Por: Jean Rodríguez (Estudiante de Octavo Semestre Comunicación Online)

Imagen libre de derechos de autor a través de X, 8 de julio de 2024.

La falta de empleo y la situación económica son algunas de las principales preocupaciones de los ecuatorianos. Una reforma financiera integral podría permitir una mayor acumulación de capital en el país, impulsando así el crecimiento de la producción y del empleo, y reduciendo la pobreza de manera acelerada. En este contexto, Ecuador tiene la oportunidad de posicionarse como un centro financiero de primer nivel en la región, compitiendo directamente con Panamá.

La dolarización de la economía ecuatoriana, que ha eliminado el riesgo cambiario, necesita ser complementada con la internacionalización del sistema financiero. Sin embargo, Ecuador ha mantenido una política de aislamiento financiero.

En 2020, el Instituto Ecuatoriano de Economía Política (IEEP) presentó un proyecto de Ley de Modernización del Sistema Financiero, actualizado por el economista Danilo Vélez, que considera los cambios introducidos en el Código Orgánico Monetario y Financiero (COMF). Este código, aprobado en 2014, consolidó un modelo de represión financiera, otorgando amplias facultades al Banco Central del Ecuador (BCE) para la determinación de reservas de liquidez y la orientación del crédito.

Panamá se ha convertido en un destacado centro financiero gracias a la reforma bancaria de 1970. Inspirado en esta experiencia, el IEEP propone fomentar la competitividad en el sector financiero ecuatoriano mediante el libre flujo de capitales, la eliminación del control de las tasas de interés, la apertura a inversionistas extranjeros y la implementación de una tributación territorial.

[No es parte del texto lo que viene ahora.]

(** ** iperfreceiver: validation *)

(** The errors and the defaults of [TargetConfig.Validate], rule by rule. *)
Lemma TargetConfig_Validate_rules t :
  Iperf.TargetConfig_Validate t
  = ((if String.eqb (Iperf.Host t) EmptyString
      then [Iperf.errInvalidHost] else [])
     ++ (if (Iperf.Port t <? 1) || (65535 <? Iperf.Port t)
         then [Iperf.errInvalidPort] else [])
     ++ (if Iperf.Streams t <? 0 then [Iperf.errInvalidStreams] else [])
     ++ (if negb (String.eqb (Iperf.Protocol t) EmptyString)
            && negb (String.eqb (Iperf.Protocol t) "tcp")
            && negb (String.eqb (Iperf.Protocol t) "udp")
            && negb (String.eqb (Iperf.Protocol t) "sctp")
         then [("invalid protocol: " ++ Iperf.Protocol t
                ++ ", must be tcp, udp, or sctp")%string] else [])
     ++ (if Iperf.OmitSec t <? 0
         then ["omit seconds cannot be negative"] else [])
     ++ (if Iperf.MSS t <? 0 then ["MSS cannot be negative"] else []),
     {| Iperf.Host := Iperf.Host t; Iperf.Port := Iperf.Port t;
        Iperf.Duration := if Iperf.Duration t <=? 0
                          then 10 * Iperf.Second else Iperf.Duration t;
        Iperf.Streams := if Iperf.Streams t =? 0 then 1 else Iperf.Streams t;
        Iperf.Protocol := if String.eqb (Iperf.Protocol t) EmptyString
                          then "tcp" else Iperf.Protocol t;
        Iperf.Reverse := Iperf.Reverse t; Iperf.Bandwidth := Iperf.Bandwidth t;
        Iperf.Window := Iperf.Window t; Iperf.MSS := Iperf.MSS t;
        Iperf.NoDelay := Iperf.NoDelay t; Iperf.OmitSec := Iperf.OmitSec t;
        Iperf.ZeroCopy := Iperf.ZeroCopy t;
        Iperf.Congestion := Iperf.Congestion t |})%list.
Proof.
  destruct t as [host port dur streams proto rev bw win mss nd omit zc cong].
  iperf_unfold.
  destruct (String.eqb host EmptyString),
    ((port <? 1) || (65535 <? port)), (dur <=? 0); iperf_unfold.
  all: destruct (Z.ltb_spec streams 0), (Z.eqb_spec streams 0); try lia;
    iperf_unfold.
  all: destruct (String.eqb proto EmptyString), (String.eqb proto "tcp"),
    (String.eqb proto "udp"), (String.eqb proto "sctp"); iperf_unfold;
    cbn [negb andb]; cbv iota; iperf_unfold.
  all: destruct (omit <? 0), (mss <? 0); reflexivity.
Qed.

Lemma app_nil_iff {A : Type} (l m : list A) :
  (l ++ m)%list = [] <-> l = [] /\ m = [].
Proof.
  split; [apply app_eq_nil|]. now intros [-> ->].
Qed.

Lemma optional_nil {A : Type} (c : bool) (x : A) :
  (if c then [x] else []) = [] <-> c = false.
Proof. destruct c; split; (discriminate || reflexivity). Qed.

Lemma TargetConfig_Validate_nil t :
  fst (Iperf.TargetConfig_Validate t) = [] <-> Iperf.acceptable t.
Proof.
  rewrite TargetConfig_Validate_rules. cbn [fst].
  rewrite !app_nil_iff, !optional_nil. unfold Iperf.acceptable.
  rewrite String.eqb_neq, orb_false_iff, !Z.ltb_ge, !andb_false_iff,
    !negb_false_iff, !String.eqb_eq.
  tauto.
Qed.
(** * Subsidy portal server: a model of [server.js] and its properties

    The server is a set of Express route handlers, each of which runs one
    or more SQL statements against a MySQL database and maps the outcome to
    an HTTP response.  The development below embeds

    - the JSON values a request body carries, with the JavaScript
      coercions the handlers apply to them ([!x], [isNaN], [<=], [||]);
    - the three tables declared in [setupDatabase], with the constraints
      of their [CREATE TABLE] statements (column types, [NOT NULL],
      [UNIQUE], the [ENUM] of roles, the foreign key of [progress_logs]);
    - the SQL statements the handlers issue, as functions on the database
      state that either fail with an error code or give the next state;
    - the route handlers, as functions from a database state and a request
      to the next state and the response.

    Conventions of the model.

    - A field of a request body is missing or a JSON scalar; arrays and
      objects as field values are outside the model.
    - A number is carried as the rational that its decimal notation in
      JavaScript denotes, in lowest terms: the number the statement
      gives the database.
    - The database runs in strict SQL mode (the MySQL default): a value
      that does not fit its column is rejected.  A number that goes into
      an [INT] or [DECIMAL] column is rounded first, half away from
      zero, and [SUM] comes back from the driver as decimal text.
    - Strings in the database are compared by the collation of their
      column, given by its sort key [collate]: [WHERE], [UNIQUE],
      [ORDER BY] and the names of an [ENUM] all go by the key.
    - The statements of one handler run on one session, and the database
      is reachable: a statement fails only by what it is given.  A
      statement that fails has no effect; the gaps a storage engine may
      leave in [AUTO_INCREMENT] numbers are outside the model.
    - A route parameter [:vendorId] is carried as the integer the
      database reads it as.
    - What JavaScript, bcrypt and MySQL do to the text of a string (reading
      it as a number, printing a number, hashing, the sort key of the
      collation) is taken as a parameter, [Platform]. *)

From Stdlib Require Import ZArith QArith Qcanon List String Ascii Bool Lia.
From Stdlib Require Import Permutation Sorted.
From Stdlib Require Import DecimalString.
Import ListNotations.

En Panamá, la cartera de créditos y depósitos supera el 100% del PIB, mientras que en Ecuador apenas alcanzan el 33% y 37%, respectivamente. El ahorro externo captado por el sistema financiero panameño constituye un 38,2% del total de la cartera de depósitos, cifra prácticamente inexistente en Ecuador. En lugar de continuar con políticas de control de tasas de interés, que generan escasez y mercados negros, Ecuador debería incentivar la competencia en el sector financiero eliminando barreras legales.

Esta propuesta tiene un amplio potencial de aceptación política. La competencia con bancos extranjeros podría mejorar la oferta de crédito local, una promesa común en campañas políticas.

Entre las barreras a la entrada se encuentran el Impuesto a la Salida de Divisas (ISD), un marco tributario global, una presión fiscal elevada y la distribución obligatoria de utilidades. Los cambios propuestos por el IEEP incluyen un marco regulatorio que favorece la libre competencia de entidades financieras nacionales e internacionales, junto con una tributación simple y baja. Estos elementos son fundamentales para convertir a Ecuador en un centro financiero estrella de la región.